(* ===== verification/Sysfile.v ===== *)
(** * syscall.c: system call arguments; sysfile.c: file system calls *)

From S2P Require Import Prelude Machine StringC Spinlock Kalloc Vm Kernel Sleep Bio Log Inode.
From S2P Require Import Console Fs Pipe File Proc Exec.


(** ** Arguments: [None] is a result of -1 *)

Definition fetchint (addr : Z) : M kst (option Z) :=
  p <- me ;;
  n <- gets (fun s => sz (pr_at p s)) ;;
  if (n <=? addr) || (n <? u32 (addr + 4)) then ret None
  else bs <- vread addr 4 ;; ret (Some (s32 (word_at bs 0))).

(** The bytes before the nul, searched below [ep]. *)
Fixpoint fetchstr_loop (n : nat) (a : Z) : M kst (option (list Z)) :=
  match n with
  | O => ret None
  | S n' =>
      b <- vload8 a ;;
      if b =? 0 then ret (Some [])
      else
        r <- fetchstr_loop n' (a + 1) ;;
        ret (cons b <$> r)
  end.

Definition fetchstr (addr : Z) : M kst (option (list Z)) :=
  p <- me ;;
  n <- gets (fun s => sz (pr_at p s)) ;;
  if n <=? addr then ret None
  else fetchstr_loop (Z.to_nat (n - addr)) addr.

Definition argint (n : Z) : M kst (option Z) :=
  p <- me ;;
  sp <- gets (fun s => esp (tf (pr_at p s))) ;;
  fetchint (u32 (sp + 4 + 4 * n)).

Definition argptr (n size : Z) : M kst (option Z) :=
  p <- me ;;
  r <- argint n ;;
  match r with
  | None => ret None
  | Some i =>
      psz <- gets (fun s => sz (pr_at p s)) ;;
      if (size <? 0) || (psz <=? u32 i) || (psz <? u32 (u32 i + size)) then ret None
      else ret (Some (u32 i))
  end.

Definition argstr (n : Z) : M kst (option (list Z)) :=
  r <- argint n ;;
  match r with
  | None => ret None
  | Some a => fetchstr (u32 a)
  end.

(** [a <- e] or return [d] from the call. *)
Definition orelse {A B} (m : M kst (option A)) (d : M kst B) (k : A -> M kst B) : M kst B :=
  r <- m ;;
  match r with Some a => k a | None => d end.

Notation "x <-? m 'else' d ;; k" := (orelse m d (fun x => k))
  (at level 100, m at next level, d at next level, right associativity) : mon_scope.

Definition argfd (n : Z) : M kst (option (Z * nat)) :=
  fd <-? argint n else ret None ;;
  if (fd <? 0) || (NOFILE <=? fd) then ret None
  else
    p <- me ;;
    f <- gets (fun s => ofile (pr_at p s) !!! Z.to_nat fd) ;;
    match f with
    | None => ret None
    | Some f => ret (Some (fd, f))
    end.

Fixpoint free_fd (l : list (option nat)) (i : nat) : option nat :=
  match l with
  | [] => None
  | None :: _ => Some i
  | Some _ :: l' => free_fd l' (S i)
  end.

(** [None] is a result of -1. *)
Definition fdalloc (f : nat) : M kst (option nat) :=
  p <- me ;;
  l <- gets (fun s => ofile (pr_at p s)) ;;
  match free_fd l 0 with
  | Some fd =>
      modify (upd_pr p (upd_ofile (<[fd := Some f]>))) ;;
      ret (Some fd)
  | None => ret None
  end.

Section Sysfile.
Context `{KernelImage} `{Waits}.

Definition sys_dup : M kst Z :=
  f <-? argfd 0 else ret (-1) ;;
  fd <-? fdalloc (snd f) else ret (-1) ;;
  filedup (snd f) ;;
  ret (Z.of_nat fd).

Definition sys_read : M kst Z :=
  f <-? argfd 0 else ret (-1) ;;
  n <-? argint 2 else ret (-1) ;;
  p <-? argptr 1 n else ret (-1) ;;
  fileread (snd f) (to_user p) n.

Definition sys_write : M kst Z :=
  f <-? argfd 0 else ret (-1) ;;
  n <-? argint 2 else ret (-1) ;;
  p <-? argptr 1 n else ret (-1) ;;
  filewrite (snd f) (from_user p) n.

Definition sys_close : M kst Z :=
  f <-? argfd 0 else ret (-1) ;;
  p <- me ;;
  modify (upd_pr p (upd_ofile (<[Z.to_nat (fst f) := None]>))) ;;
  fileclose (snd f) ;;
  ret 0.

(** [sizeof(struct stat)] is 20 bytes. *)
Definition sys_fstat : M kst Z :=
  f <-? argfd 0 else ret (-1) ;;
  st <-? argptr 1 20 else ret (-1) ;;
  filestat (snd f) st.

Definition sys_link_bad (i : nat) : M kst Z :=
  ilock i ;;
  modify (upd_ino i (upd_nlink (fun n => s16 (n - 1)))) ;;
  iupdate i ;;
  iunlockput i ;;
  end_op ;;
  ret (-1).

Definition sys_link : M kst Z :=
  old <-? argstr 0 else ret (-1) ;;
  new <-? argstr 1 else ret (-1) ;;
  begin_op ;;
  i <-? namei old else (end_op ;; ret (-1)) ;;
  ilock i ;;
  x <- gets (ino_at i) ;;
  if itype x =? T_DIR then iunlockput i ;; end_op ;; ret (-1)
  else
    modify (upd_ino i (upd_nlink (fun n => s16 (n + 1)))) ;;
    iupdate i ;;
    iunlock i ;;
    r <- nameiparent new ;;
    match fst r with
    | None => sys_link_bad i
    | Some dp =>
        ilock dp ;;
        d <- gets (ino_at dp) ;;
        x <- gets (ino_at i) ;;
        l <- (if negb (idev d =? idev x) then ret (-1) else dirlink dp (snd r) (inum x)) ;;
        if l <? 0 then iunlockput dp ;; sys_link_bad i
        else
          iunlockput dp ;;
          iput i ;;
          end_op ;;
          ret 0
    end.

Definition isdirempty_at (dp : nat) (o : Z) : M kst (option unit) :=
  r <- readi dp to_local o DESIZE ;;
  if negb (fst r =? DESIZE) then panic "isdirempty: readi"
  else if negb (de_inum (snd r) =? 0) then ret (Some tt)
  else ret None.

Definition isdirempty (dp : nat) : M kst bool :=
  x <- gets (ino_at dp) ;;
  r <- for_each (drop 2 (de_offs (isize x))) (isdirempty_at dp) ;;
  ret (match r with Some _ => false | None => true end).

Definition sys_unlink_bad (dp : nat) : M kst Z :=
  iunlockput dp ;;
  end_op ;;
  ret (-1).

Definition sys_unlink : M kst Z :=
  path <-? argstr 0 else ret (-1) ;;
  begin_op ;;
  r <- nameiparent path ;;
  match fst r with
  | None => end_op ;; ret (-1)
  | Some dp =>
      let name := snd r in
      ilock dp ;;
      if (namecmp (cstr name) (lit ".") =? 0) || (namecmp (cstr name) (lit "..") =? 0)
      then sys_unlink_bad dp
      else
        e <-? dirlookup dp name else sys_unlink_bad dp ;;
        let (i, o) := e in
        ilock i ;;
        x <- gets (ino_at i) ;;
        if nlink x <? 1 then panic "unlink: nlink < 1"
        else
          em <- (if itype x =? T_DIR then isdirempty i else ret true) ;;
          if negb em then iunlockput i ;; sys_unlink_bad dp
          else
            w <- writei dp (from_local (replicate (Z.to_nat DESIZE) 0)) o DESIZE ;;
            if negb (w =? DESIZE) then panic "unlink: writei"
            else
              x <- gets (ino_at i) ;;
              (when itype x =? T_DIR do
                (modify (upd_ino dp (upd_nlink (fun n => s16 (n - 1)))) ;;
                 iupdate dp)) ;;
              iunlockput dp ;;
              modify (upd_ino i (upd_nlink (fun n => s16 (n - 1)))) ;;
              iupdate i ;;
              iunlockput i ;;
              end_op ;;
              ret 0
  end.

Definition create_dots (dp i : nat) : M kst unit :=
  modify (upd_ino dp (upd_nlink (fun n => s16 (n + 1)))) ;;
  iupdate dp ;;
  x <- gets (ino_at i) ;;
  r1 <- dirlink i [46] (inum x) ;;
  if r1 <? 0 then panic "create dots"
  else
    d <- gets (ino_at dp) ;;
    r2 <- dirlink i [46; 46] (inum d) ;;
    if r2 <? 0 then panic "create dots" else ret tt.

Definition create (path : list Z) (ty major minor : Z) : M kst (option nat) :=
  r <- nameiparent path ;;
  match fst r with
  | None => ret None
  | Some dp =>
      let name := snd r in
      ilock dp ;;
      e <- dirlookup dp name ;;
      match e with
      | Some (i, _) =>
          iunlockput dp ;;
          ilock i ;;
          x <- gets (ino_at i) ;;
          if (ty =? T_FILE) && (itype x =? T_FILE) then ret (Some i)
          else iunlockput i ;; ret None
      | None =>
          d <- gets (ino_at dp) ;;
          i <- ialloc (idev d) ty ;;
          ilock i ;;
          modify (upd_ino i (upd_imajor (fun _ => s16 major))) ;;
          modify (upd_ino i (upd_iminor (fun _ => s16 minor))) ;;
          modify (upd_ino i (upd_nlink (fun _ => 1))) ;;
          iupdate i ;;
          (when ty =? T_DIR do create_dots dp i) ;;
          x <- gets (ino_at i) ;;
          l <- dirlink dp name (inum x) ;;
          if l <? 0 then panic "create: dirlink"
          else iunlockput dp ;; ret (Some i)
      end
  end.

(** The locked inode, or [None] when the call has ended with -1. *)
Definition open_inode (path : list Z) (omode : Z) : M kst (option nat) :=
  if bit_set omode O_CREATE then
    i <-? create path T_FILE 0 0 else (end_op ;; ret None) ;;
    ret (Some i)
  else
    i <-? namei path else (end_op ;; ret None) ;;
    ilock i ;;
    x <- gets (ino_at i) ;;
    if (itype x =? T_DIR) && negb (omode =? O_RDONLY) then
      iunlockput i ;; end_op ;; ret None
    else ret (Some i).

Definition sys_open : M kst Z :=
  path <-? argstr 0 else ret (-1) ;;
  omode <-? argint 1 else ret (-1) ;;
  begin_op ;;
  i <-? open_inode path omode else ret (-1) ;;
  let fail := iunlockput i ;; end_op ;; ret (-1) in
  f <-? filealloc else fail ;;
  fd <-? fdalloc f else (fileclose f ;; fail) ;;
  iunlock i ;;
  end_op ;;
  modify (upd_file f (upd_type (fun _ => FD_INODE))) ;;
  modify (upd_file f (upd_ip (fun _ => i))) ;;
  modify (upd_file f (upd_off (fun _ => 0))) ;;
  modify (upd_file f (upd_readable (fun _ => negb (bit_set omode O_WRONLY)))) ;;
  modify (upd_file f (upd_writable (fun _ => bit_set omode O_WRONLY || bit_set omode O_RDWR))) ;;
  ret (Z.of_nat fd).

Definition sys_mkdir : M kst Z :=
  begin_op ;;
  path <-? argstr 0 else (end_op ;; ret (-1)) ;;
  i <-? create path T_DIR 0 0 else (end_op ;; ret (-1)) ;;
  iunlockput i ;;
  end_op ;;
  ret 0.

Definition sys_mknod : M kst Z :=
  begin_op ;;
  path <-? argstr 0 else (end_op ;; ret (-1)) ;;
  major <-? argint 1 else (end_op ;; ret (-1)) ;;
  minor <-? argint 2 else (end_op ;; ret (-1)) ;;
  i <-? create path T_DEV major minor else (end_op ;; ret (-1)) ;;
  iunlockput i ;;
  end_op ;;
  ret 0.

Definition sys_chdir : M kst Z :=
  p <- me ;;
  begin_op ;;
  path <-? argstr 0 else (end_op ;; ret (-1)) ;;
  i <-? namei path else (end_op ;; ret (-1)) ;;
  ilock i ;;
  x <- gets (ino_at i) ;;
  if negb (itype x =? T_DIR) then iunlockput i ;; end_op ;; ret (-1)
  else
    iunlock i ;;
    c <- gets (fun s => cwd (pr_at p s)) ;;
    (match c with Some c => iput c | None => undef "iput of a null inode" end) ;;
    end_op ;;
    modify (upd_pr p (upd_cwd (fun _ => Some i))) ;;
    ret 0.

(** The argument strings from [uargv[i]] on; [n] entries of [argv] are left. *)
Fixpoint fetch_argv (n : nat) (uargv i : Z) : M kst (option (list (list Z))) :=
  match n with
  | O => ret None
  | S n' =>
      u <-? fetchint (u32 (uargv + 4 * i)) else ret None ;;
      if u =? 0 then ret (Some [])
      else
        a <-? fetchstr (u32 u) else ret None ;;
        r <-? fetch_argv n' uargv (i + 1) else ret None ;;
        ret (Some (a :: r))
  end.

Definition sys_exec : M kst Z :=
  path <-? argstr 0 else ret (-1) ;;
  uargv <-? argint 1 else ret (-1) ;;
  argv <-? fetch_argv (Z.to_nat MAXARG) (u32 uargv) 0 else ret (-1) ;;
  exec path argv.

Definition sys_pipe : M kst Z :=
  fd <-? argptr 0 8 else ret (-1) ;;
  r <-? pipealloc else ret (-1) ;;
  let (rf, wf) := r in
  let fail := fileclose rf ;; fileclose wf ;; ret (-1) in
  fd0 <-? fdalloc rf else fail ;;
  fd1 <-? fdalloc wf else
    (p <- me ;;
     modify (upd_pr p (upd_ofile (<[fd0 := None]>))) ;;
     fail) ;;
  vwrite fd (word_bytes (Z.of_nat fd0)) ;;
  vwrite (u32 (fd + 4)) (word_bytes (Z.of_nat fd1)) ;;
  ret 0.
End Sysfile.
——
**TASK STATEMENT**
Copy every line from the entries that contains the word "dirlookup".

**PROBLEM SOLUTION**
        e <-? dirlookup dp name else sys_unlink_bad dp ;;
      e <- dirlookup dp name ;;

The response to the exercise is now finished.